START Supplied entries
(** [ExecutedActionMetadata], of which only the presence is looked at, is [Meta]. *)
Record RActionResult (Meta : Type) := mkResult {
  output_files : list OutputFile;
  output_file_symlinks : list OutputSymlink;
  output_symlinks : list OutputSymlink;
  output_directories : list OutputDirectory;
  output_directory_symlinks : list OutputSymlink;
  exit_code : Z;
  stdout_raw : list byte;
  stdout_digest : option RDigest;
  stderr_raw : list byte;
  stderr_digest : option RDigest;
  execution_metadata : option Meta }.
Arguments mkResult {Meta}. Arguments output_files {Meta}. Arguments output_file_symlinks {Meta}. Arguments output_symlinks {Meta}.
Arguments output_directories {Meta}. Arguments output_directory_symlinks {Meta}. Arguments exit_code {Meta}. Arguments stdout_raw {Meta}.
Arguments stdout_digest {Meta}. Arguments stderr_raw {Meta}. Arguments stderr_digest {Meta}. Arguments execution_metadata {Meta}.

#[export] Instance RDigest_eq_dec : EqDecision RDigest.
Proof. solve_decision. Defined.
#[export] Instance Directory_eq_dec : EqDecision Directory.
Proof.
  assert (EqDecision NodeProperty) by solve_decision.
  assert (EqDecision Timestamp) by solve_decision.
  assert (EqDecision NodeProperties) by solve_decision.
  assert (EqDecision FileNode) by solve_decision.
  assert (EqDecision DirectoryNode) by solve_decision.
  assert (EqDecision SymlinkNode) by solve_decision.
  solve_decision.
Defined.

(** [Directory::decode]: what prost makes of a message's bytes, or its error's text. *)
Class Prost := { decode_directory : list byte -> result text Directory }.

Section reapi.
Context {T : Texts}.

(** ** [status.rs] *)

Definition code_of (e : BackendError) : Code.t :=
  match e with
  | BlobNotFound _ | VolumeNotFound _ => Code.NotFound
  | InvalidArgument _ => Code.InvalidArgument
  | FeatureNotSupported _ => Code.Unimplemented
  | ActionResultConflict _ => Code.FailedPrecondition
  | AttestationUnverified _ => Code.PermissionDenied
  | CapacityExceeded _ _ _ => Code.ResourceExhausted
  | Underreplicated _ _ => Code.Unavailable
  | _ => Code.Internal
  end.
END Supplied entries
START Supplied entries
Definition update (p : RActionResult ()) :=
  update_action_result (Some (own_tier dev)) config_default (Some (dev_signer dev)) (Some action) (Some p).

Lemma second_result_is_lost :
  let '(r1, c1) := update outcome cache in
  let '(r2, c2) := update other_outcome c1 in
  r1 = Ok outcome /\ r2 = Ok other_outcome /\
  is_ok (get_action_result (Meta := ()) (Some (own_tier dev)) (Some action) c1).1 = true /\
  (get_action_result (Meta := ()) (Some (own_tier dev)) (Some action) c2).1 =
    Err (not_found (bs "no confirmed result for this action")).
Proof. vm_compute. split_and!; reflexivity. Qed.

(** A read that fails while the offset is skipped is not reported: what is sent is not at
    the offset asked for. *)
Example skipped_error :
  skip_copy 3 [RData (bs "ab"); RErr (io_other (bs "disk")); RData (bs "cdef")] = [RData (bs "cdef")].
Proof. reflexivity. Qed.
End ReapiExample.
END Supplied entries
### What the task requires
Which lines of the data contain the string "option"? Copy each one.

### Finished task
  stdout_digest : option RDigest;
  stderr_digest : option RDigest;
  execution_metadata : option Meta }.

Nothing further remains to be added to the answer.